General Rawat said he is perturbed by the killings. “We don’t enjoy it. But if you want to fight us, then we will fight you with all our force. Kashmiris have to understand that the SFs (security forces) haven’t been so brutal — look at Syria and Pakistan. They use tanks and air power in similar situations. Our troops have been trying their level best to avoid any civilian casualty despite huge provocation,’’ he said. “I know that the youth are angry. But attacking security forces, throwing stones at us isn’t the way”.
He defined the challenge as one to break this cycle so that calm returns. “I don’t understand why people are coming out in huge numbers to disrupt our operations. Who is inciting them? If they want that the militants aren’t killed, they should go and tell them to come out without their weapons so that nobody is killed,’’ he said. “Let anyone of them say — mein le kay aata hun (I will bring him out). We will halt our operation. We can’t allow people to disrupt our operations and help terrorists to flee”.
Instead, General Rawat said that the people are “inciting security forces by pelting stones at them to disrupt the operations…they are inciting security forces to become more aggressive.’’

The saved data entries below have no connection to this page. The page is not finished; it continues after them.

Lemma import_project_metadata_emits (self : Importer.t) (project : string) :
  emits (Forall P) (Importer.project_metadata self project).
Proof.
  unfold Importer.project_metadata. cbv zeta.
  apply import_uploads_emits.
  - intros meta. emits_step; [apply replace_project_silent; monoidal | emits_step].
  - intros meta e w r w' Hrun. rewrite run_bind in Hrun.
    destruct (Importer.replace_project _ _ _ e w) as [[data | ?] w1]; [| done].
    injection Hrun as <- _. apply import_upload_emits.
Qed.

Lemma import_package_metadata_emits (self : Importer.t) (project package : string) :
  emits (Forall P) (Importer.package_metadata self project package).
Proof.
  unfold Importer.package_metadata. cbv zeta.
  emits_step; [unfold Importer.project_name; emits_go idtac |].
  emits_step; [emits_go idtac |].
  emits_step; [emits_step |].
  emits_step; [| emits_step].
  emits_step; [emits_go allowed |].
  apply import_uploads_emits.
  - intros meta. emits_step; [apply replace_project_silent; monoidal | emits_step].
  - intros meta env w0 r w' Hrun. rewrite run_bind in Hrun.
    destruct (Importer.replace_project _ _ _ env w0) as [[data | ?] w1]; [| done].
    injection Hrun as <- _. apply import_upload_emits.
Qed.

Lemma import_listings_allowed (self : Importer.t) (project package : string) :
  emits (Forall P) (Importer.listings self project package).
Proof.
  unfold Importer.listings.
  (apply emits_bind; monoidal); [| intros [o rev]].
  { unfold AsyncOBS.files_md5_revision. cbv zeta. emits_go allowed. }
  emits_step; [apply emits_str_pairs; monoidal |].
  emits_step.
  { unfold Importer._git_files_md5. emits_step; [emits_go idtac |].
    (apply emits_map_m; monoidal); intros [f m].
    destruct (String.eqb _ _); [| emits_step].
    emits_step; [apply prepend_changes_silent; monoidal | emits_go idtac]. }
  emits_step; [| emits_step].
  unfold Importer.read_pointer_manifest.
  emits_step; [emits_go idtac |]. emits_step.
  - emits_step; [emits_go idtac | apply pairs_of_tuples_silent; monoidal].
  - emits_step.
Qed.

Lemma import_synchronise_allowed (self : Importer.t) (project package : string)
    (O G S : gset (string * string)) :
  emits (Forall P) (Importer.synchronise self project package O G S).
Proof.
  unfold Importer.synchronise. cbv zeta.
  apply (emits_bind_returns _ (Forall (emits (Forall P)))); monoidal.
  - apply emits_map_m; monoidal. intros [f m].
    emits_step; [apply prepend_changes_silent; monoidal | emits_step].
  - apply returns_map_m. intros [f m] e w r w' Hrun.
    rewrite run_bind in Hrun.
    destruct (Importer.prepend_changes _ _ e w) as [[data | ?] w1]; [| done].
    injection Hrun as <- _. apply import_upload_emits.
  - intros changes_uploads Hchanges.
    apply (emits_bind_returns _ (Forall (emits (Forall P)))); monoidal.
    + destruct (Importer.store self); [emits_step |].
      destruct (Importer.nonempty _); emits_step.
    + intros e w r w' Hrun. destruct (Importer.store self) as [s |].
      * injection Hrun as <- _. apply Forall_fmap, Forall_forall. intros [f m] _.
        unfold compose. cbv beta iota. unfold StorageOBS.transfer. emits_go allowed.
      * destruct (Importer.nonempty _); [done |]. injection Hrun as <- _. constructor.
    + intros transfers Htransfers. emits_step.
      * apply emits_gather; monoidal.
        repeat (apply Forall_app; split); [| done | done |].
        -- apply Forall_fmap, Forall_forall. intros [f m] _.
           unfold compose. cbv beta iota. apply import_upload_emits.
        -- apply Forall_fmap, Forall_forall. intros f _.
           unfold compose. cbv beta iota. emits_go allowed.
      * destruct (_ || _); [| emits_step]. emits_go allowed.
Qed.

Asked about the Army’s current muscular policy, General Rawat said: “The Army did try a soft approach too. Until June 2016, everything was fine. What is that incited people so much because of that one encounter? (in which Hizbul’s Burhan Wani was killed). Everything was turned upside down in a few days time. The entire South Kashmir was out in the streets, throwing stones at us, attacking our posts. By October-November, I was getting messages that people say Azadi dur nahi hai (Azadi isn’t far away). Somebody was feeding this to people, telling them Azadi was around the corner. Our posts were being regularly attacked. Stones were being pelted at our men. We had to bring the situation under control. We couldn’t afford all that. We needed to tell people Azadi isn’t happening. We had to establish the writ (of the state)”.
“(The Burhan Wani encounter) wasn’t the first such encounter in Kashmir,’’ he said. “I am still trying to understand where all that anger came from. The youth have gotten themselves in Pakistan’s trap. They are being consistently incited to attack us”.
General Rawat said that he understands that “there isn’t a military solution to this issue”. “This is why we want politicians, political representatives to go into villages especially in South Kashmir to talk to people. But they are scared that they will be attacked,’’ he said. “It will happen once there is calm. And we are hopeful that people will soon realize that all this is futile and start thinking differently”.
Responding to his support for Major Leetul Gogoi’s move to strap a Kashmiri man to a jeep as a human shield last year on polling day in Budgam, General Rawat said: “That was the only option other than to open fire at a mob that was pelting stones”.